26 Settembre 2019 0 Di Luca Cianfoni
Incredibile la storia di un uomo di Sezze che nel 1982 veniva contagiato dall’epatite B a causa del sangue infetto delle trasfusioni. Solo 37 anni dopo grazie alla sentenza della Corte d’Appello di Roma, arriva la prima condanna all’indennizzo da parte del Ministero della Salute.

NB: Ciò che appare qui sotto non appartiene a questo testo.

(** [server_stop] up to the core it found. *)
Definition server_stop (s : nat) (f : facade) (m : machine) : machine :=
  let m := m <| m_facades := <[s := set_should_stop true f]> (m_facades m) |> in
  match shim_server_find s (m_table m) with
  | Some (_, mk_slot _ (Some core) _) => m <| m_pending := m_pending m ++ [(s, core)] |>
  | _ => m
  end.

(** Its call of [opftp_server_stop], the [j]th of those under way; [None] when
    the core is gone. *)
Definition server_stop_call (j : nat) (m : machine) : option machine :=
  match m_pending m !! j with
  | Some (_, core) =>
     _ ← m_cores m !! core;
     Some (m <| m_pending := delete j (m_pending m) |> <| m_stops := m_stops m ++ [core] |>)
  | None => Some m
  end.

Inductive event :=
  | E_init (s : nat) (pool : bool) (command : nat) (port : Z)
  | E_run (s : nat) (created : bool)
  | E_step (s : nat) (rc : bool)
  | E_bound (s : nat) (port : Z)          (* shim_after_commands *)
  | E_stop (s : nat)
  | E_stop_call (j : nat)
  | E_free (s : nat).

(** A step; an event that cannot happen now does nothing. A facade is set up
    and freed only while it does not run, and runs once at a time. *)
Definition step (e : event) (m : machine) : option machine :=
  match e with
  | E_init s pool command port =>
     match m_runs m !! s with
     | None => Some (m <| m_facades := <[s := server_init pool command port]> (m_facades m) |>)
     | Some _ => Some m
     end
  | E_run s created =>
     match m_facades m !! s, m_runs m !! s with
     | Some f, None => Some (server_run_create created s m)
     | _, _ => Some m
     end
  | E_step s rc =>
     match m_facades m !! s, m_runs m !! s with
     | Some f, Some pc => Some (server_run_step rc s f pc m)
     | _, _ => Some m
     end
  | E_bound s port =>
     match m_facades m !! s, m_runs m !! s with
     | Some f, Some (R_loop _ _) => Some (m <| m_facades := <[s := f <| fc_port := u16 port |>]> (m_facades m) |>)
     | _, _ => Some m
     end
  | E_stop s => match m_facades m !! s with Some f => Some (server_stop s f m) | None => Some m end
  | E_stop_call j => server_stop_call j m
  | E_free s =>
     match m_facades m !! s, m_runs m !! s with
     | Some f, None =>
        Some (m <| m_facades := <[s := server_free f]> (m_facades m) |>
                <| m_table := shim_server_unregister (fst <$> shim_server_find s (m_table m)) (m_table m) |>)
     | _, _ => Some m
     end
  end.

Fixpoint run (es : list event) (m : machine) : option machine :=
  match es with [] => Some m | e :: es' => m ← step e m; run es' m end.

Lemma run_app es es' m : run (es ++ es') m = m ← run es m; run es' m.
Proof. revert m. induction es as [|e es IH]; intros m; [done|]. cbn. destruct (step e m); cbn; [apply IH|done]. Qed.

(** ** The table follows the runs *)

(** Between the creation of the core and the last write to the entry. *)
Definition registering (pc : run_pc) : bool :=
  match pc with R_scan _ _ | R_legacy _ _ | R_core _ _ | R_used _ _ => true | _ => false end.
Definition none_registering (m : machine) : Prop := map_Forall (λ _ pc, registering pc = false) (m_runs m).

(** Every [server_run] of the sequence is entered while no other registers. *)
Fixpoint starts_alone (es : list event) (m : machine) : bool :=
  match es with
  | [] => true
  | e :: es' =>
     (match e with E_run _ _ => bool_decide (none_registering m) | _ => true end) &&
     match step e m with Some m' => starts_alone es' m' | None => true end
  end.

Definition pc_core (pc : run_pc) : nat :=
  match pc with
  | R_scan _ c | R_legacy _ c | R_core _ c | R_used _ c | R_registered _ c | R_configured _ c | R_loop _ c | R_done _ c
  | R_freed _ c => c
  end.
Definition pc_entry (pc : run_pc) : option (nat * nat) :=
  match pc with
  | R_registered ss c | R_configured ss c | R_loop ss c | R_done ss c | R_freed ss c => Some (ss, c)
  | _ => None
  end.
Definition pc_alive (pc : run_pc) : option nat := match pc with R_freed _ _ => None | _ => Some (pc_core pc) end.

(** What the writes so far have left in the entry being taken. *)
Definition pc_writes (s : nat) (pc : run_pc) (t : list (slot nat nat)) : Prop :=
  match pc with
  | R_legacy i _ => ∃ e, t !! i = Some e ∧ sl_used e = false
  | R_core i _ => ∃ v, t !! i = Some (mk_slot (Some s) v false)
  | R_used i c => t !! i = Some (mk_slot (Some s) (Some c) false)
  | _ => True
  end.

La storia incredibile del sangue infetto

Aveva solo 34 anni l’allora ragazzo di Sezze che nel 1982 ricorrendo a trasfusioni di sangue presso l’ospedale di Sezze e di Latina, veniva infettato dal virus dell’epatite B. Un caso di malasanità che si è portato fino ad oggi che il cittadino setino di anni ne ha ben 71. Il sangue che avrebbe dovuto salvargli la vita invece lo stava contagiando con l’epatite B. L’Asl di Latina prima e il Ministero della Salute dopo, avevano infatti rigettato la domanda; successivemente anche il Tribunale di Latina aveva rigettato il ricorso. La sentenza di oggi della corte di appello di Roma però ha dichiarato che ad infettare l’uomo furono le trasfusioni di sangue somministrate presso l’ospedale di Sezze e il Goretti di Latina nel 1982. Dopo 37 anni dalla dialisi e dalle trasfusioni infette del virus dell’epatite B del 1982, arriva finalmente il diritto ad un primo ristoro economico di circa 175mila euro di arretrati e un’assegno mensile di 800 euro per tutta la vita.

Il caso giudiziario

Finalmente, la vittoria sperata con la Corte di Appello di Roma che ha cancellato la sentenza del Tribunale di Latina che aveva rigettato la domanda di indennizzo del 71enne di Sezze. Oltre al calvario dell’infezione epatica iniziata nel 1982 per l’uomo è iniziato nel 2002 quello del ripetuto rigetto della sua domanda di indennizzo previsto dalla legge n. 210/1992 proprio in favore dei soggetti danneggiati o infettati da trattamenti sanitari obbligatori o necessitati come le emotrasfusioni. La Corte di Appello ha accolto il ricorso sulla nullità per vizio di motivazione e violazione del diritto di difesa del Tribuna di Latina, che aveva negato il diritto del 71enne setino perché dai controlli effettuati sulle sacche di sangue non erano emersi anomalie virali. L’avvocato Renato Mattarelli, che difendeva il cittadino di Sezze ha invece dimostrato l‘inefficacia di detti controlli sul sangue trasfuso poiché sono stati effettuati solo prima e non anche dopo le trasfusioni. Infatti, è scientificamente noto che i pericolosi virus trasmissibili con il sangue, fra cui quello delle epatite B che ha contagiato l’uomo, non sono rilevabili nel così detto “periodo finestra”. La causa iniziata nel 2005 davanti al Tribunale di Latina e terminata con la sentenza della Corte di Appello di oggi, ha presentato diversi problemi tra cui quello della decadenza dal diritto essendo trascorsi molti anni dalle trasfusioni; ma anche il problema dell’esistenza di fattori concorrenti al contagio dell’uomo di Sezze che, nel periodo delle trasfusioni dell”82, è stato sottoposto anche a diversi cicli di dialisi.